I am going to concentrate on little tasks and later get out of here. Far. In the past I could move to Indochina in one day. I stupid didn’t.
Then I still didn’t lose my programming of dates, timing, purpose. Now I did.
I am hanging in a beautiful place made of poverty, respect and confidence. And I watch for fun.
I watch everything I see. How it reflects in me. I suffer a little, when missing reflections of what I love to see.
I will be OK soon. I trust myself. I wonder of course how much of me is me and how much of other people have reincarnated in me.
Another collage of interactions. There was this French general who claimed to be reincarnation of Adolf Hitler.
Some other famous people being reincarnations of past historical figures. But I lived in the past. I am reincarnation of myself and
I have never seen you before. I only looked for you. Sorry. That’s harassment. I will call police on me.
No. I will start a hunger strike to protest treatment of me by myself.
I will stop posting to you in a couple of weeks. We both need to breath. I have stuff to attend to on this blog.
God, I am retarded and selfish.
Never mind the lyrics. I liked the title and I was using it somewhere else. (what a terrible song)
I am not a US president yet, but I promise you America, that I will defend the Queen of US from whatever comes through the gate to get her.
Christians? That will be much, much harder.
Heaven? She could be my Heaven that’s how badly religious I am.
Video does not matter, lyrics do.
On Green Dolphin Street by Bronislaw Kaper.
My friend – an artis also from Warsaw (that’s three of us Varsovians) – did this metal entrance for Dolphin Street club on Webster. Jazz club.
We were secretly laughing at him because no one liked it. He did few pieces for me – when I was building houses. Lives in California now.
Did quite a lot of stuff in Bucktown before yuppie invasion. Yuppie invasion is similar to Arab invasion.

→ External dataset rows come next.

Definition mask_demographics_batch {L}
    (input_data : list row_dict) (date_shift_days : Z)
  : ST R L (list (gmap string string)) :=
  log INFO (MsgMaskingStart (length input_data) date_shift_days) >>
  let* acc := mask_loop 0 input_data date_shift_days [] 0%nat in
  let masked_data := fst acc in
  let errors := snd acc in
  log INFO (MsgMaskedTotal (length masked_data)) >>
  (if (0 <? errors)%nat then log WARNING (MsgSkippedTotal errors) else ret tt) >>
  ret masked_data.

End DemographicsMasking.

(** ** Loading the input table

    The file system is a parameter: a path is absent, or names a file that
    cannot be opened or read ([Unreadable], with the error raised), or a
    file whose text the csv reader splits into rows of cells. *)

Inductive file :=
| Unreadable (e : exn)
| Rows (rows : list (list string)).

(** A value of a row that [csv.DictReader] yields: a cell, [None] for a
    column the row is too short for, or the list of surplus cells. *)
Inductive cell :=
| CStr (s : string)
| CNone
| CRest (cells : list string).

Definition cell_truthy (c : cell) : bool :=
  match c with
  | CStr s => PyStr.truthy s
  | CNone => false
  | CRest cells => match cells with [] => false | _ :: _ => true end
  end.

(** [dict(zip(fieldnames, row))], completed as [DictReader.__next__] does:
    surplus cells go under the key [None], missing ones are [None]. *)
Definition make_row (fieldnames row : list string) : gmap (option string) cell :=
  let d :=
    foldl (fun d kv => <[Some (fst kv) := CStr (snd kv)]> d)
      (∅ : gmap (option string) cell) (zip fieldnames row) in
  let lf := length fieldnames in
  let lr := length row in
  if (lf <? lr)%nat then <[None := CRest (drop lf row)]> d
  else foldl (fun d key => <[Some key := CNone]> d) d (drop lr fieldnames).

(** The rows a [DictReader] yields after the header: blank lines are passed
    over without being counted. *)
Definition dict_rows (fieldnames : list string) (rows : list (list string))
  : list (gmap (option string) cell) :=
  make_row fieldnames <$> filter (fun row => row <> []) rows.

(** [any(row.values())] *)
Definition any_values (row : gmap (option string) cell) : bool :=
  existsb (fun kv => cell_truthy (snd kv)) (map_to_list row).

Section Load.
Context {R : Type}.
Context (fs : string -> option file).

Local Open Scope st_scope.

(** The loop over [enumerate(reader, 1)]. *)
Fixpoint load_loop {L : Type} (row_num : nat) (rows : list (gmap (option string) cell))
    (data : list (gmap (option string) cell))
  : ST R L (list (gmap (option string) cell)) :=
  match rows with
  | [] => ret data
  | row :: rest =>
      let* data :=
        (if any_values row then ret (data ++ [row])
         else log WARNING (MsgSkipEmptyRow row_num) >> ret data) in
      load_loop (S row_num) rest data
  end.

Definition load_demographics_data {L : Type} (filename : string)
  : ST R L (list (gmap (option string) cell)) :=
  match fs filename with
  | None => raise (Exn FileNotFoundError ("Input file not found: " +:+ filename))
  | Some f =>
      try_except
        (let* rows :=
           lift (match f with Unreadable e => Raise e | Rows rows => Ok rows end) in
         let* fieldnames :=
           match rows with
           | [] | [] :: _ =>
               raise (Exn ValueError "CSV file appears to be empty or has no headers")
           | header :: _ => ret header
           end in
         log INFO (MsgColumns fieldnames) >>
         let* data := load_loop 1 (dict_rows fieldnames (tail rows)) [] in
         match data with
         | [] => raise (Exn ValueError "No valid data rows found in CSV file")
         | _ :: _ => ret tt
         end >>
         log INFO (MsgLoaded (length data) filename) >>
         ret data)
        any_exception
        (fun e =>
           log ERROR (MsgReadError filename e) >>
           raise (ExnFrom OSError ("Failed to load data from " +:+ filename) e))
  end.

End Load.

(** ** Concrete instances

    A deterministic provider over a counter and a parser of the strings
    [MM-DD-YYYY], on which [dateutil] agrees when month and day are in
    range; they serve to run the model on concrete inputs. *)

Definition LF : string := String "010"%char EmptyString.

Definition fixed (v : string) : nat -> result string * nat :=
  fun n => (Ok v, S n).

Definition failing (msg : string) : nat -> result string * nat :=
  fun n => (Raise (Exn Exception msg), S n).

(** A provider whose formatted address and male first name are given. *)
Definition toy_faker (full_address first_male : nat -> result string * nat)
  : Faker nat := {|
  fake_ssn := fixed "078-05-1120";
  fake_address := full_address;
  fake_street_address := fixed "7 Elm Court";
  fake_city := fixed "Dover";
  fake_state_abbr := fixed "DE";
  fake_postcode := fixed "19901";
  fake_first_name := fixed "Alex";
  fake_first_name_male := first_male;
  fake_first_name_female := fixed "Maria";
  fake_last_name := fixed "Smith";
  fake_email := fixed "alex@example.org";
  fake_phone_number := fixed "555-0100";
  fake_user_name := fixed "alex";
  fake_domain_name := fixed "example.org";
  fake_numerify := fun _ => fixed "555-010-0100"
|}.

Definition plain_faker : Faker nat :=
  toy_faker (fixed ("12 Main St" +:+ LF +:+ "Springfield, IL 62704")) (fixed "John").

But I have no time today to explain.
I hope you like it. Yuppie invasion closes a lot of good stuff. Thinking first of all. If Kapler saw you, he would love you at first sight. Everybody does.
I believe in honesty. Always did. There was and is this slogan on Currency Exchange on Grand and Chicago ” Honesty is still in style”.
Closed now. Jay owned it. Gypsis got him for two hundred grands.
You can’t trust everybody. I am not doing anything but playing with writing because Mr. Above told me that’s the only thing I should be doing.
I didn’t believe him till I saw you. I wanted to see you again so bad I even confused one other girl for you. When you were gone for few months.
Doesn’t matter. Energy explained to me my mistake. It works for me now. Thanks, Mrs. Goddess.
Tomorrow I will explain my mistake in detail. It has to do with Florida and abortion. The confusion.